**What is expected**
Go through the listing and copy each line that has the string "below" in it.

┄┄┄┄┄┄┄┄┄┄

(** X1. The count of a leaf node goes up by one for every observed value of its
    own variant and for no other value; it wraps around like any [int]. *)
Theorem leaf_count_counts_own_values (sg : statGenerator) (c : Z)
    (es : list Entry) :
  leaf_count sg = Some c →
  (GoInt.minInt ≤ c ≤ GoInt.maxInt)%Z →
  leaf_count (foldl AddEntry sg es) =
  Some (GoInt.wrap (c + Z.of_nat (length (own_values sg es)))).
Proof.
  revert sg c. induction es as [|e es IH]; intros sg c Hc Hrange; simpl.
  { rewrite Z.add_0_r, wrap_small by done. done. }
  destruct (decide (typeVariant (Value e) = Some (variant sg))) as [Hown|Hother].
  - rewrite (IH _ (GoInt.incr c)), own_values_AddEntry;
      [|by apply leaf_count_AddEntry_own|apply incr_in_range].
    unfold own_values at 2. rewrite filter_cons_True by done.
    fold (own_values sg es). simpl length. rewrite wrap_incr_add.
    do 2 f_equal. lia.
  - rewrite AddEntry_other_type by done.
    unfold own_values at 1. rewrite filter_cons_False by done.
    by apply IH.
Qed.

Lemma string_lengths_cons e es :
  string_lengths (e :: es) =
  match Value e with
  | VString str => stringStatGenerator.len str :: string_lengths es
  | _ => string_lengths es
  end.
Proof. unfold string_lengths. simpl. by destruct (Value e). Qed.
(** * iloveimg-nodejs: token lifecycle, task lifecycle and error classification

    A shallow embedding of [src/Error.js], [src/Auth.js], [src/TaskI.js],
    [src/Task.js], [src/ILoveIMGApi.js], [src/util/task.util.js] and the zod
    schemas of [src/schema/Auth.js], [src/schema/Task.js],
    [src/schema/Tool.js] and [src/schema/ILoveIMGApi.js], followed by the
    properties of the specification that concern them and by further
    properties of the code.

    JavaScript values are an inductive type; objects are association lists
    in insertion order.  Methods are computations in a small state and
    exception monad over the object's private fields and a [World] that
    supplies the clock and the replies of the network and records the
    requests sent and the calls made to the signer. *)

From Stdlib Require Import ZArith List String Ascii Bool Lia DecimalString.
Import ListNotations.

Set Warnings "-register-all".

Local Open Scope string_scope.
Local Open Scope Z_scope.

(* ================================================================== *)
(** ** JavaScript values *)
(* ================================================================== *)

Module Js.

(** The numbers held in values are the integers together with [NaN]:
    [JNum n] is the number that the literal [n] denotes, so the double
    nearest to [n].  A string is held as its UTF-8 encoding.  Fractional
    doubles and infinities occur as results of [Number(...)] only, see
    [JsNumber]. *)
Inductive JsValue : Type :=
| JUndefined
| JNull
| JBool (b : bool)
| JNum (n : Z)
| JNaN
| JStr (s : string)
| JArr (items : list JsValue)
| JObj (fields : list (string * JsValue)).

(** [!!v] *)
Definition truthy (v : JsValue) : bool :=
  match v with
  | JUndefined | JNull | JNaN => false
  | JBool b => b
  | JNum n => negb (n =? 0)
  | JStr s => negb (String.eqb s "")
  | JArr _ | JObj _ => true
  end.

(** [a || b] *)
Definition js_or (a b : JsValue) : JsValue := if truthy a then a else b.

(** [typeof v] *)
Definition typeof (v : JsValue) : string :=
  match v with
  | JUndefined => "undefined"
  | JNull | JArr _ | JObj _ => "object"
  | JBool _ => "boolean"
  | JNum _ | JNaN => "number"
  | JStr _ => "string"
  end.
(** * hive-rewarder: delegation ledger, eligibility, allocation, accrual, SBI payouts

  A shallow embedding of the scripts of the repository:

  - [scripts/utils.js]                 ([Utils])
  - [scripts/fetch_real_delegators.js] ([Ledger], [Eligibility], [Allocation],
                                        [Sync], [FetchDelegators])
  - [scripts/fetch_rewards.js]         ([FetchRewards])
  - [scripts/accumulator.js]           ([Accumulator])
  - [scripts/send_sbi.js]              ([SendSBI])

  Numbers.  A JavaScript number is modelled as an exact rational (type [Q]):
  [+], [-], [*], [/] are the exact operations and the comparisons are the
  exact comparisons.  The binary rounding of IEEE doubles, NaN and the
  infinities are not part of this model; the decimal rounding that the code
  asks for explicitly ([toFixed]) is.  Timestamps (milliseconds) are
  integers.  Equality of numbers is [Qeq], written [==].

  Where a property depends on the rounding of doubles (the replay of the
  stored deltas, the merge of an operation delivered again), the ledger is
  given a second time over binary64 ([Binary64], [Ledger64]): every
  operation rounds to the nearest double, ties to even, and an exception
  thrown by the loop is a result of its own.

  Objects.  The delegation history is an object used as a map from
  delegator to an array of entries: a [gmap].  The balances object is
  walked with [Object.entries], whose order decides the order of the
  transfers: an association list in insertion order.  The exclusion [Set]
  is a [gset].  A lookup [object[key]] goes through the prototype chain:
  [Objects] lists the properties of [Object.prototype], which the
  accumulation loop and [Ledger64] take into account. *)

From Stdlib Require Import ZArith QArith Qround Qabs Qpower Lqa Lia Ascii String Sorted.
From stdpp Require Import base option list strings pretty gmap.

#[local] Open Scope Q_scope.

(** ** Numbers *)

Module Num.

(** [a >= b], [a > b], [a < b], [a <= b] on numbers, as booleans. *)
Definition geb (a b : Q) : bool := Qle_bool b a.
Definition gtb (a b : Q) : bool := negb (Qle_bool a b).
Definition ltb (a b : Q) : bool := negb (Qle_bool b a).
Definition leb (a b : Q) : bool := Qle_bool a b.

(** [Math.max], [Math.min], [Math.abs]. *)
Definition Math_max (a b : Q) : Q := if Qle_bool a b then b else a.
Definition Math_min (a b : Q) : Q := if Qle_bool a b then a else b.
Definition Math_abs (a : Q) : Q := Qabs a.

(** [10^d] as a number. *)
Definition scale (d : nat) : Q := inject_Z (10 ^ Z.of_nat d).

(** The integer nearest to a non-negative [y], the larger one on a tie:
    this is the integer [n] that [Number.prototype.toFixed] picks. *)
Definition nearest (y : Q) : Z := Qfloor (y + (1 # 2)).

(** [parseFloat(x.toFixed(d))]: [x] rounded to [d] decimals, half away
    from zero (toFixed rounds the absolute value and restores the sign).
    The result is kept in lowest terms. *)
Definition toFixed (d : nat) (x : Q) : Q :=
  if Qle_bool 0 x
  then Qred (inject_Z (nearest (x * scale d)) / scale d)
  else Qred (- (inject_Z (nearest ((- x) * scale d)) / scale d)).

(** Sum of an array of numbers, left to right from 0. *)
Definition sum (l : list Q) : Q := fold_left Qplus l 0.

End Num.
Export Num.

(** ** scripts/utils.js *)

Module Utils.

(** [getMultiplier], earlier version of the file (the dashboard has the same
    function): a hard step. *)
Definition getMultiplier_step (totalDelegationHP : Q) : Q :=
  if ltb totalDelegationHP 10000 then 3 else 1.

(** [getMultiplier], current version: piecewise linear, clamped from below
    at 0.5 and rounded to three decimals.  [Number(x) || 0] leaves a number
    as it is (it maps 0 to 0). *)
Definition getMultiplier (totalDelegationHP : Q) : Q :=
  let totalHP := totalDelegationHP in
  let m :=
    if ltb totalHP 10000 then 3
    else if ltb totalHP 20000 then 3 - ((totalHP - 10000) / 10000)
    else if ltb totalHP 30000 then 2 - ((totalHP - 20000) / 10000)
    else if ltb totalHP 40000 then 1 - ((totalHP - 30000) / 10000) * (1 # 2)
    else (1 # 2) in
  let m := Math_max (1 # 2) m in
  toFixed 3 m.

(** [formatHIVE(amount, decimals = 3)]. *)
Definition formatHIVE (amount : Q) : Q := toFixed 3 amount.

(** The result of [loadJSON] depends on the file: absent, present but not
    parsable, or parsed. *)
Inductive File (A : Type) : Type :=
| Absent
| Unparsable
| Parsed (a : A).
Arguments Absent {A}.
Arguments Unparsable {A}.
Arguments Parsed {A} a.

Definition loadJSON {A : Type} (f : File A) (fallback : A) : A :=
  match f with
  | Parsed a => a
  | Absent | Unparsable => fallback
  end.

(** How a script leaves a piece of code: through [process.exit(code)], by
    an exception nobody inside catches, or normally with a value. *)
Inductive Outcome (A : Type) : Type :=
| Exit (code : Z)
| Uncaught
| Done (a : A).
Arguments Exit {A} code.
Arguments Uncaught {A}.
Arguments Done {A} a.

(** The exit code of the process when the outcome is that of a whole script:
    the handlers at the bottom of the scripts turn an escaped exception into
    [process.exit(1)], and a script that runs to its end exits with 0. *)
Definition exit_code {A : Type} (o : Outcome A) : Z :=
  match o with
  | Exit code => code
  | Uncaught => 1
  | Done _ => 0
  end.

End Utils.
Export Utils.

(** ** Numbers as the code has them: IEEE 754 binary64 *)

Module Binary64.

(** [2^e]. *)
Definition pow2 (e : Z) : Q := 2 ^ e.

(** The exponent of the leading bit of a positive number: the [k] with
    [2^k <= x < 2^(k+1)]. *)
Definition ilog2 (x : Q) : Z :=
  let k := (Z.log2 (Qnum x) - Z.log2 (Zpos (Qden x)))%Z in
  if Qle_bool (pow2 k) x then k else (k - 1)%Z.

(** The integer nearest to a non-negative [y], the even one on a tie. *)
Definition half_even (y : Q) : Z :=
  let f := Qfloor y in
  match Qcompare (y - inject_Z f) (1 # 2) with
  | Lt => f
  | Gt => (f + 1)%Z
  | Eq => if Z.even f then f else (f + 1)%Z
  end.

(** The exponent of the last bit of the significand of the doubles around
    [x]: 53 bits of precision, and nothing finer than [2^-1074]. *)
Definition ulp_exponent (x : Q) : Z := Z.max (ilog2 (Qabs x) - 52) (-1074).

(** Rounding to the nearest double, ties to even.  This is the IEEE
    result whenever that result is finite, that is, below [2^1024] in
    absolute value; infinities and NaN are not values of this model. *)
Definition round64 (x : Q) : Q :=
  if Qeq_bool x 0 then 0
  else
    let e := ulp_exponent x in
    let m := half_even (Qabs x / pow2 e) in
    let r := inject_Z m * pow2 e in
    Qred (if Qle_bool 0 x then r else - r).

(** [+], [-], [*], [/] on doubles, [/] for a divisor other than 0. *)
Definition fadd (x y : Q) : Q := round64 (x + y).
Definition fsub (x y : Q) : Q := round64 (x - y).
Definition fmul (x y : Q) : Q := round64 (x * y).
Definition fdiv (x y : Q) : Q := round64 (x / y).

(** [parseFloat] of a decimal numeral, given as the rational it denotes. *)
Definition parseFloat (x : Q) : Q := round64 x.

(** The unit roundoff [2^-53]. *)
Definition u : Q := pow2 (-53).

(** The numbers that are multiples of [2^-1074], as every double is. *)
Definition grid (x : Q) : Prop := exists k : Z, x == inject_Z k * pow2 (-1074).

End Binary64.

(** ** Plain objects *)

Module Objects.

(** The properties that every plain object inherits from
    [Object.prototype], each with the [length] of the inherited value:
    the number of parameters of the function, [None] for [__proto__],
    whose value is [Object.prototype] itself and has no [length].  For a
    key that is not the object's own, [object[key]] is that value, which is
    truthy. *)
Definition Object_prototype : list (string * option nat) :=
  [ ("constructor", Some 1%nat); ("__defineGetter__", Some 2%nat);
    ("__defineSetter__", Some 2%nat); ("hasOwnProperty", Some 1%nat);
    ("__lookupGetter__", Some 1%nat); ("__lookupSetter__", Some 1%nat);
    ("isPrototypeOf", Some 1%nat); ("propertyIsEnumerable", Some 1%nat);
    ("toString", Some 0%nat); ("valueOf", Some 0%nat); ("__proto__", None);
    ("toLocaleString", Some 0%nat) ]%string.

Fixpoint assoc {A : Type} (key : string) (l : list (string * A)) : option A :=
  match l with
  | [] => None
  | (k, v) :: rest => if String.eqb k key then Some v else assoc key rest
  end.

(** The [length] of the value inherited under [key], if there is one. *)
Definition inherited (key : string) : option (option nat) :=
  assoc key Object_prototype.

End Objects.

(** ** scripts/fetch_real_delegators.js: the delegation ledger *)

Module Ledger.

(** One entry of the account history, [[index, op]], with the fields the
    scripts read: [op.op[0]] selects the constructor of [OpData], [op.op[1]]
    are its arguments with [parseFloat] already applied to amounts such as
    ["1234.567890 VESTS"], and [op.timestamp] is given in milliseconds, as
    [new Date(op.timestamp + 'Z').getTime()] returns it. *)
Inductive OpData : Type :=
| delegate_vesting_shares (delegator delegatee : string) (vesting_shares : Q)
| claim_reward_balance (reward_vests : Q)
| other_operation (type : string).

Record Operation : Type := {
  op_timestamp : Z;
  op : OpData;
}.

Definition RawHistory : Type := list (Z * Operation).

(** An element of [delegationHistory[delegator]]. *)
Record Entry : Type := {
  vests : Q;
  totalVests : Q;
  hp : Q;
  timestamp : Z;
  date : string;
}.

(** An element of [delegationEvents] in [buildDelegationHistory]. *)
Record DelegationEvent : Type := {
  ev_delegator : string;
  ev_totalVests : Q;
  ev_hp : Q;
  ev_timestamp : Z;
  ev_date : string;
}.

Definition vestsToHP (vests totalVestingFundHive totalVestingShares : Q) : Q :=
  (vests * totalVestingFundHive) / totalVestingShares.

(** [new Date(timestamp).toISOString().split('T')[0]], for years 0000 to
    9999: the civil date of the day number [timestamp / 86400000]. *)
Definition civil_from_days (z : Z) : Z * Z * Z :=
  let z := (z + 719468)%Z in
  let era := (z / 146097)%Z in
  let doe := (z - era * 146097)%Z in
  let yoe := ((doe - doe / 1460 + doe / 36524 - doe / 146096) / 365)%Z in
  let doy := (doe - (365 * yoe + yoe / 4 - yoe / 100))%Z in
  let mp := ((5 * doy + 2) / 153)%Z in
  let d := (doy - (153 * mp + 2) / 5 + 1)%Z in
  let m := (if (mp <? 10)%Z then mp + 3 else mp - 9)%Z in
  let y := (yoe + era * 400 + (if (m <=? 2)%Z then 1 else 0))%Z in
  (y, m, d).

┄┄┄┄┄┄┄┄┄┄

**Answer for the task**
(** [getMultiplier], current version: piecewise linear, clamped from below
    result whenever that result is finite, that is, below [2^1024] in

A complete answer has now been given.